3) Nous réduirons les dépenses inutiles et nous rechercherons, identifierons, combattrons et sanctionnerons la corruption, ce qui veut dire que le rendement du système fiscal s’améliorera de manière substantielle.
4) Il n’y aura plus d’exemptions fiscales pour le principe. Si exonérations fiscales il y a, et il y en aura, avec le Code et, au besoin, sans le Code, elles iront de pair avec les investissements effectifs, lesquels seront contrôlés en volume et en nature;
5) Nous créerons un impôt sur la fuite des capitaux;
6) Nous créerons un impôt sur toutes les grandes fortunes dont le revenu est de plus de $250,000 par an.
7) Nous ferons une politique budgétaire, non pas seulement responsable, mais clairvoyante. Par clairvoyance, nous entendons une politique budgétaire qui inclut dans ses projections de réduction des inégalités et de la pauvreté, les risques d’un effondrement, à n’importe quel moment du niveau des recettes fiscales et qui condamnerait le gouvernement à réduire les dépenses « pro-pauvres » pendant la récession.
Le moyen d’éviter que toute baisse de l’activité économique ne conduise automatiquement à une coupe sévère dans le budget des dépenses sociales est que la protection d’un niveau adéquat de ces dépenses fasse l’objet d’un accord formel entre gouvernement et Parlement en début d’année fiscale lequel accord fixerait la limite inférieure en- dessous de laquelle de telles dépenses ne descendront pas.
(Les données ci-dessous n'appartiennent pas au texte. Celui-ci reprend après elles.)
(* ===== verification/WifiScan.v ===== *)
(** * The WiFi scanner

    Models [crates/tollgate-net/src/openwrt/wifi_scanner.rs]: reading the output of
    [iwinfo], the radios of the system, the scan of one radio with its retries, and of
    all. Commands are run by the trait [CommandExecutor], a class here; the clock and
    [tokio::time::sleep] belong to the same world. *)

From S2P Require Import Prelude Decimal Json Shell Text Uci Ubus.

(** ** Text *)

(** [str::to_lowercase], as far as the needles of [detect_encryption] can see: the capital
    letters, and the Kelvin sign, the one other character whose lower case can complete
    one of them. *)
Fixpoint lower (l : list Ascii.ascii) : list Ascii.ascii :=
  match l with
  | [] => []
  | a :: l1 =>
      match l1 with
      | b :: c :: l2 =>
          if (code a =? 226) && (code b =? 132) && (code c =? 170) then Ascii.ascii_of_N 107 :: lower l2
          else lower_char a :: lower l1
      | _ => lower_char a :: lower l1
      end
  end.

(** ** Data *)

Module WifiScanError.
Inductive t : Set :=
| InvalidRadio (msg : string)
| CommandFailed (msg : string)
| Timeout (ms : Z)
| RetriesExhausted (radio : string) (attempts : Z) (last_error : string)
| NoRadios.

(** [Duration]'s debug form, for whole milliseconds. *)
Definition show_duration (ms : Z) : string :=
  if 1000 <=? ms then
    let f := ms mod 1000 in
    to_string (ms / 1000) +:+
      (if f =? 0 then ""
       else "." +:+ (if f mod 100 =? 0 then to_string (f / 100)
                     else if f mod 10 =? 0 then pad 2 (f / 10) else pad 3 f)) +:+ "s"
  else if 1 <=? ms then to_string ms +:+ "ms" else "0ns".
Definition to_string (e : t) : string :=
  match e with
  | InvalidRadio msg => "invalid radio identifier: " +:+ msg
  | CommandFailed msg => "command failed: " +:+ msg
  | Timeout ms => "command timed out after " +:+ show_duration ms
  | RetriesExhausted radio attempts last_error =>
      "scan failed after " +:+ Decimal.to_string attempts +:+ " attempts for radio " +:+ radio +:+ ": "
        +:+ last_error
  | NoRadios => "no radios found"
  end.
End WifiScanError.
Abbreviation WifiScanError := WifiScanError.t.
(** Each operation of the driver, on the entry of one upstream. *)
Lemma op_entry url d o : entry url (op_step clock mint cfg d o).1 = entry_step url (entry url d) o.
Proof.
  unfold entry. destruct o as [ip body|read|now idle|hex|url' ev|url']; cbn [op_step fst entry_step].
  - assert (Driver.upstreams (Driver.http_exchange clock mint cfg ip body d).1 = Driver.upstreams d) as E.
    { unfold Driver.http_exchange. destruct (decode_frames body) as [[frames|e]|]; try done.
      pose proof (foldl_same (Driver.exchange_frame clock mint cfg ip) (fun st => Driver.upstreams st.1) frames (d, None)
        (frame_upstreams ip)) as F. cbn in F.
      by destruct (foldl _ _ frames) as [d1 [hex|]]. }
    destruct (Driver.http_exchange _ _ _ _ _ _) as [d1 r]. cbn in E |- *. by rewrite E.
  - unfold Driver.metering_pass. rewrite (foldl_same _ Driver.upstreams); [done|]. intros d' [hex ip].
    apply (handled_upstreams (Event.MeterSample (Driver.parse_peer hex) (read ip))).
  - unfold Driver.reap_idle. rewrite (foldl_same _ Driver.upstreams); [done|]. intros d' hex.
    destruct (bool_decide _); [done|apply disconnected_upstreams].
  - by rewrite disconnected_upstreams.
  - unfold Driver.record_upstream, Driver.now_millis, observed. destruct (decide (url' = url)) as [->|Hne].
    + destruct (Driver.upstreams d !! url) as [u|]; destruct (ConsumeEvent.report ev) as [r|]; cbn;
        by rewrite lookup_insert_eq.
    + destruct (Driver.upstreams d !! url') as [u|]; destruct (ConsumeEvent.report ev) as [r|]; cbn;
        by rewrite lookup_insert_ne.
  - unfold Driver.mark_upstream_offline. destruct (decide (url' = url)) as [->|Hne].
    + destruct (Driver.upstreams d !! url) as [u|] eqn:E; cbn; [by rewrite lookup_insert_eq|by rewrite E].
    + destruct (Driver.upstreams d !! url') as [u|]; cbn; [by rewrite lookup_insert_ne|done].
Qed.

Lemma run_entry url os d : entry url (run (op_step clock mint cfg) d os).1 = entry_after url (entry url d) os.
Proof.
  revert d. induction os as [|o os IH]; intros d; [done|]. cbn [run entry_after foldl].
  pose proof (op_entry url d o) as E. destruct (op_step clock mint cfg d o) as [d1 out]. cbn [fst] in E.
  specialize (IH d1). destruct (run _ d1 os) as [d2 outs]. cbn [fst] in IH |- *. by rewrite IH, E.
Qed.
End upstreams.

(** ** Lemmas: interleaving *)

(** Operations of one task that leave [f] alone do not show between another's. *)
Lemma interleaved_own {A B} (f : B -> A -> B) (ts : list (list A)) os i t b :
  interleaved ts os -> ts !! i = Some t ->
  (forall j t', ts !! j = Some t' -> j <> i -> Forall (fun o => forall b, f b o = b) t') ->
  foldl f b os = foldl f b t.
Proof.
  intros Hi. revert t b. induction Hi as [ts Hd|ts j x t' os Hj _ IH]; intros t b Ht Ho.
  - rewrite Forall_forall in Hd. apply list_elem_of_lookup_2 in Ht. by rewrite (Hd _ Ht).
  - cbn [foldl]. destruct (decide (j = i)) as [->|Hne].
    + rewrite Hj in Ht. injection Ht as <-. cbn [foldl].
      apply IH; [apply list_lookup_insert_eq; by eapply lookup_lt_Some|].
      intros k u Hk Hki. rewrite list_lookup_insert_ne in Hk by done. by eapply Ho.
    + pose proof (Ho _ _ Hj Hne) as Hx. apply Forall_cons in Hx as [Hx Hx']. rewrite Hx.
      apply IH; [by rewrite list_lookup_insert_ne|]. intros k u Hk Hki.
      destruct (decide (k = j)) as [->|Hkj].
      * rewrite list_lookup_insert_eq in Hk by (by eapply lookup_lt_Some). injection Hk as <-. done.
      * rewrite list_lookup_insert_ne in Hk by done. by eapply Ho.
Qed.

Lemma other_task_ignored `{Minicbor, HexCodec} url u rounds :
  UpstreamConfig.peer u <> url ->
  Forall (fun o => forall e, entry_step url e o = e) (upstream_task u rounds).
Proof.
  intros Hne. unfold upstream_task. apply Forall_forall. intros o (l & Ho & Hl)%list_elem_of_join e.
  apply list_elem_of_fmap in Hl as (r & -> & _). unfold upstream_round in Ho.
  apply elem_of_app in Ho as [Ho|Ho].
  - apply list_elem_of_fmap in Ho as (ev & -> & _). cbn. by rewrite decide_False.
  - apply list_elem_of_singleton in Ho as ->. cbn. by rewrite decide_False.
Qed.

Lemma entry_offline `{Minicbor, HexCodec} u rounds e :
  (forall x, e = Some x -> UpstreamState.online x = false) ->
  forall x, entry_after (UpstreamConfig.peer u) e (upstream_task u rounds) = Some x -> UpstreamState.online x = false.
Proof.
  revert e. induction rounds as [|r rounds IH]; intros e He; [done|].
  unfold upstream_task, entry_after. cbn [fmap list_fmap mjoin list_join]. rewrite foldl_app. apply IH.
  unfold upstream_round. rewrite foldl_app. cbn. rewrite decide_True by done.
  intros x (y & _ & ->)%fmap_Some. done.
Qed.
Nous créerons donc un Fonds de Stabilisation dans lequel serait versé chaque année un pourcentage des recettes supérieures à la moyenne obtenues pendant une année considérée comme bonne à titre d’assurance contre les mauvaises années. Dans chaque cas, où en raison d’un choc de l’économie, les recettes réelles tomberaient en dessous du niveau souhaité, le Fonds de Stabilisation couvrirait la différence. Le Fonds de Stabilisation serait géré conjointement par le Gouvernement, la BID, et la Banque Mondiale.